FSB criticises industry for lack of progress on risk disclosure
Financial Stability Board says more action needed on liquidity, counterparty, structured credit disclosure practices
Unhappy at the financial industry's failure to improve risk disclosure since the crisis, the Financial Stability Board has called a roundtable meeting later this year in the hope of prodding institutions and regulators into activity.
In a report released on Friday evening, the FSB said it had hoped its short-term improvements to disclosure rules would be followed by permanent changes on the part of the private sector – but has been disappointed. "Over the past two years there have not been significant private sector initiatives of the kind the FSB was expecting to see," the report reads.
In particular, the FSB highlighted shortfalls in disclosure of institutional exposure to renegotiated debt, sovereign and institutional counterparty risk and liquidity risk – three areas that were not critical in 2008, but have since become extremely important to risk managers.

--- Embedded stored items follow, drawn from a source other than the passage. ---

Lemma next_maintenance_spec next bn t interval :
  0 < interval → 0 ≤ next → 0 ≤ t → t + interval < 2 ^ 32 →
  let n := next_maintenance next bn t t interval in
  t < n ∧ (t < next → n = next) ∧ (next ≤ t → n ≤ t + interval) ∧
  (next ≤ t → bn ≠ 1 → ∃ k, 0 < k ∧ n = next + k * interval).
Proof.
  intros Hi Hn Ht Hmax n. unfold n, next_maintenance. destruct (Z.leb_spec next t) as [Hle|Hgt]; [|lia].
  pose proof (Z.div_mod t interval ltac:(lia)). pose proof (Z.mod_pos_bound t interval Hi).
  assert (0 ≤ t / interval) by (apply Z.div_pos; lia).
  pose proof (Z.quot_rem' (t - next) interval). pose proof (Z.rem_bound_pos (t - next) interval ltac:(lia) Hi).
  assert (0 ≤ Z.quot (t - next) interval) by (apply Z.quot_pos; lia).
  destruct (Z.eqb_spec bn 1).
  - rewrite (to_uint_id 32 (t / interval + 1)) by (unfold uint; nia). rewrite to_uint_id by (unfold uint; nia).
    split_and!; [nia|lia|nia|done].
  - rewrite to_uint_id by (unfold uint; nia). split_and!; [nia|lia|nia|]. intros _ _.
    exists (Z.quot (t - next) interval + 1). lia.
Qed.

Section Schedule.
Context `{Division128} {R : Type}.
Context (apply_pending process_bids : R → result R) (month_flag : Z → Z) (find_msb : Z → Z).
Context (fba_assets : gmap Z fba_asset) (fba_ids : Z * Z * Z).
Implicit Types m : maintenance R.

Lemma accounts_time p gv vs l b l' b' u :
  mapE_ (maintain_account p gv month_flag) vs (l, b) = ((l', b'), Ok u) → head_block_time l' = head_block_time l.
Proof.
  revert l b. induction vs as [|v vs IH]; intros l b Hrun; [inversion Hrun; by subst|].
  cbn in Hrun. rewrite E_bind_step in Hrun. unfold maintain_account at 1 in Hrun.
  destruct (tally_voter p gv v l b) as [b1|]; [|discriminate Hrun].
  destruct ((a ← get accounts (voter_id v); process_fees month_flag (voter_id v) a) l) as [[[] l1]|] eqn:Hf;
    [|discriminate Hrun].
  rewrite (IH _ _ Hrun). apply M_bind_Ok in Hf as (a & ? & ->%get_state & Hf). by eapply process_fees_time.
Qed.

Lemma budget_votes_time ms l b l' b' u :
  mapE_ (λ ob, budget_vote ob) ms (l, b) = ((l', b'), Ok u) → l' = l.
Proof.
  revert b. induction ms as [|ob ms IH]; intros b Hrun.
  - by inversion Hrun.
  - cbn in Hrun. rewrite E_bind_step in Hrun. unfold budget_vote at 1 in Hrun.
    destruct ob as [a|]; [|discriminate Hrun]. by eapply IH.
Qed.

Lemma perform_account_maintenance_time p gv vs ms l b l' b' u :
  perform_account_maintenance p gv month_flag vs ms (l, b) = ((l', b'), Ok u) → head_block_time l' = head_block_time l.
Proof.
  intros Hrun. unfold perform_account_maintenance in Hrun.
  rewrite !E_bind_step in Hrun. cbn -[start_tally mapE_] in Hrun. rewrite E_bind_step in Hrun.
  destruct (mapE_ _ vs _) as [[l1 b1] [[]|e]] eqn:Hv; [|discriminate Hrun].
  apply budget_votes_time in Hrun as ->. by eapply accounts_time.
Qed.
(* ===== verification/Accounts.v ===== *)
(** * Accounts: libraries/chain/account_evaluator.cpp and what it calls

    The registry of accounts and the operations that create, update, configure and upgrade
    them.  The fields of an account that take part in fees are in the ledger of Balance, as
    the rest of the ledger is; names, authorities, options and special authorities are its
    [profile] here.  The flag of a month ([get_month_flag]) and the canonical form of the
    two configurations that are JSON are parameters. *)

From S2P Require Import Prelude Safe Uint128 Asset Vesting Balance Fees Authority Votes Maintenance Names.

Local Open Scope Z_scope.

(** ** protocol/account.hpp *)

Record account_options := mk_options { voting_account : Z; num_witness : Z; num_committee : Z; num_budget : Z;
  votes : list Z }.

(** The types of a vote. *)
Definition committee_vote : Z := 0.
Definition witness_vote : Z := 1.
Definition gateway_vote : Z := 3.
Definition carrier_vote : Z := 4.
Definition budget_vote : Z := 5.

(** One vote in [account_options::validate]: it counts down what is still needed. *)
Definition count_down (needed : Z * Z * Z) (id : Z) : Z * Z * Z :=
  let '(w, c, b) := needed in
  if (vote_type id =? witness_vote) && negb (w =? 0) then (w - 1, c, b)
  else if (vote_type id =? committee_vote) && negb (c =? 0) then (w, c - 1, b)
  else if (vote_type id =? budget_vote) && negb (b =? 0) then (w, c, b - 1)
  else needed.
Lemma issue_bounded o b y b1 a :
  ledger_ok (books b) → int64 (amount (asset_to_issue o)) → issue_evaluate o b = Ok (y, b1) → assets b !! asset_id (asset_to_issue o) = Some a →
  supply (asset_id (asset_to_issue o)) (books b) + amount (asset_to_issue o) ≤ max_supply a.
Proof.
  intros Hl Hi Hrun Ha. apply bind_reads in Hrun as (a' & Ha' & Hrun); [|apply reads_lookup].
  unfold get_asset, lookup_in in Ha'. apply M_bind_Ok in Ha' as (? & ? & [= <- <-] & [Ha' _]%lift_Ok). rewrite Ha in Ha'. injection Ha' as <-.
  do 2 (apply bind_reads in Hrun as (? & _ & Hrun); [|apply same_assert]). apply bind_reads in Hrun as (t & _ & Hrun); [|apply reads_account].
  do 2 (apply bind_reads in Hrun as (? & _ & Hrun); [|apply same_assert]).
  apply bind_reads in Hrun as (d & (? & [Hd _]%get_Ok & _)%zoom_Ok & Hrun); [|apply reads_books].
  apply bind_reads in Hrun as (s & [Hs _]%lift_Ok & Hrun); [|apply same_lift]. apply assert_st_Ok in Hrun as [Hle%Z.leb_le _].
  destruct (ok_dynamic _ Hl _ _ Hd) as [I _]. apply safe_add_Ok in Hs as [-> _]; [|done..]. unfold supply. by rewrite Hd.
Qed.

Lemma reserve_bounded o b y b1 :
  ledger_ok (books b) → int64 (amount (share_amount o)) → reserve_evaluate o b = Ok (y, b1) →
  0 ≤ supply (asset_id (share_amount o)) (books b) - amount (share_amount o).
Proof.
  intros Hl Hi Hrun. apply bind_reads in Hrun as (a' & _ & Hrun); [|apply reads_lookup].
  apply bind_reads in Hrun as (? & _ & Hrun); [|apply same_lift]. apply bind_reads in Hrun as (t & _ & Hrun); [|apply reads_account].
  do 2 (apply bind_reads in Hrun as (? & _ & Hrun); [|apply same_assert]).
  apply bind_reads in Hrun as (d & (? & [Hd _]%get_Ok & _)%zoom_Ok & Hrun); [|apply reads_books].
  apply bind_reads in Hrun as (s & [Hs _]%lift_Ok & Hrun); [|apply same_lift]. apply assert_st_Ok in Hrun as [Hle%Z.leb_le _].
  destruct (ok_dynamic _ Hl _ _ Hd) as [I _]. apply safe_sub_Ok in Hs as [-> _]; [|done..]. unfold supply. by rewrite Hd.
Qed.

Lemma operation_accounts identified op b u b' :
  (∀ x y z t, reads (identified x y z t)) → ledger_ok (books b) → int64 (amount (moved_amount op)) →
  apply_share_operation identified op b = Ok (u, b') →
  accounts_for op (books b) (books b') ∧
  (∀ o, op = issue o → ∃ y, issue_evaluate o b = Ok (y, b)) ∧ (∀ o, op = reserve o → ∃ y, reserve_evaluate o b = Ok (y, b)).
Proof.
  intros Hid Hl Hi Hrun. destruct evaluations_read as (R1 & R2 & R3 & R4 & R5 & R6 & R7 & R8).
  destruct op as [o|o|o|o|o|id o|i o|o|f i from auth]; cbn [apply_share_operation] in Hrun;
    (apply staged in Hrun as (y & He & Hrun); [|auto using create_reads]).
  - split; [by eapply transfer_apply_Ok|done].
  - split; [by eapply issue_apply_Ok|]. split; [|done]. intros ? [= <-]. eauto.
  - split; [by eapply reserve_apply_Ok|]. split; [done|]. intros ? [= <-]. eauto.
  - split; [by eapply claim_fees_apply_Ok|done].
  - split; [by eapply reserve_fees_apply_Ok|done].
  - apply M_bind_Ok in Hrun as (j & b1 & Hc & [= _ <-]). unfold permission_create_apply in Hc.
    apply M_bind_Ok in Hc as (? & ? & [= <- <-] & Hc). apply M_bind_Ok in Hc as (? & ? & ->%put_st_Ok & [= _ <-]).
    split; [by apply no_change|done].
  - apply bind_reads in Hrun as (p & _ & ->%modify_st_Ok); [|apply reads_lookup]. split; [by apply no_change|done].
  - split; [by eapply claim_apply_Ok|done].
  - apply bind_reads in Hrun as (p & _ & ->%modify_st_Ok); [|apply reads_lookup]. split; [by apply no_change|done].
Qed.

Institutions should be prepared to reveal much more detail of renegotiated or extended loans, of the geographical spread – and interdependence – of sovereign and institutional exposures, and of liquidity measures such as the liquidity coverage ratio and net stable funding ratio introduced by the Basel Committee in December 2010. At present, the FSB complains, "many of the disclosures that have been provided in the past might not provide users with the information they need to understand a financial institution's exposure to liquidity risks. A rethink may be needed."
In early 2008, the FSB's predecessor, the Financial Stability Forum, issued a series of disclosure recommendations on exposures to securitised and structured products – which were then at the heart of the unfolding financial crisis. Compliance with these recommendations has been generally good, but banks still need to reveal more about off-balance-sheet vehicles used in securitisations, and should try to release the information in – or alongside – regular financial reports, the FSB says.